** What the exercise asks **
Determine the number of lines below that contain "ArgParse". Write nothing but that number.

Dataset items

***

Lemma main_events `{ArgParse} (argv : list string) (w w' : world)
    (r : result ()) :
  main argv w = (r, w') →
  ∃ events, log w' = log w ++ events
    ∧ stage_events events `prefix_of` pipeline
    ∧ (r = Ok () ↔ stage_events events = pipeline).
Proof.
  unfold main. destruct (parse_args parser argv) as [args|]; cycle 1.
  { intros [= <- <-]. exists []. rewrite app_nil_r.
    split_and!; [done | by eexists | done]. }
  unfold getattr, mbind at 1 2, M_bind, mret, M_ret.
  destruct (args !! "id") as [b|]; cycle 1.
  { intros [= <- <-]. exists []. rewrite app_nil_r.
    split_and!; [done | by eexists | done]. }
  destruct (args !! "author") as [a|]; cycle 1.
  { intros [= <- <-]. exists []. rewrite app_nil_r.
    split_and!; [done | by eexists | done]. }
  unfold mbind, M_bind.
  destruct (run_stage Download _ w) as [r1 w1] eqn:H1.
  apply run_stage_events in H1 as (e1 & L1 & S1);
    [|apply download_requests].
  destruct r1 as [[]|x]; simpl in S1; cycle 1.
  { intros [= <- <-]. exists e1. rewrite S1.
    split_and!; [done | by eexists | done]. }
  destruct (run_stage Unpack _ w1) as [r2 w2] eqn:H2.
  apply run_stage_events in H2 as (e2 & L2 & S2);
    [|apply keeps_silent_requests, unpack_silent].
  destruct r2 as [[]|x]; simpl in S2; cycle 1.
  { intros [= <- <-]. exists (e1 ++ e2).
    rewrite L2, L1, stage_events_app, S1, S2, <- app_assoc.
    split_and!; [done | by eexists | done]. }
  destruct (run_stage BuildEpub _ w2) as [r3 w3] eqn:H3.
  apply run_stage_events in H3 as (e3 & L3 & S3);
    [|apply keeps_silent_requests, build_epub_silent].
  destruct r3 as [[]|x]; simpl in S3; cycle 1.
  { intros [= <- <-]. exists (e1 ++ e2 ++ e3).
    rewrite L3, L2, L1, !stage_events_app, S1, S2, S3, <- !app_assoc.
    split_and!; [done | by eexists | done]. }
  intros H4.
  apply run_stage_events in H4 as (e4 & L4 & S4);
    [|apply keeps_silent_requests, zip_epub_silent].
  exists (e1 ++ e2 ++ e3 ++ e4).
  rewrite L4, L3, L2, L1, !stage_events_app, S1, S2, S3, S4, <- !app_assoc.
  destruct r as [[]|x]; simpl; split_and!; done || by eexists.
Qed.

End Stages.

(** C7 (amended). In every run the stages are called in the order download,
    unpack, [build_epub], [zip_epub], each at most once and none before the
    one before it has returned: the calls and returns of a run are an
    initial part of the sequence in which each stage is called once and
    returns. They are the whole sequence exactly when the run ends without
    an exception. *)
Theorem C7_pipeline_order `{Host} `{ArgParse} (argv : list string)
    (w : world) :
  ∃ events,
    log (main argv w).2 = log w ++ events
    ∧ stage_events events `prefix_of` pipeline
    ∧ ((main argv w).1 = Ok () ↔ stage_events events = pipeline).
Proof.
  destruct (main argv w) as [r w'] eqn:Hm. by eapply main_events.
Qed.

***

** Answer to the problem **
2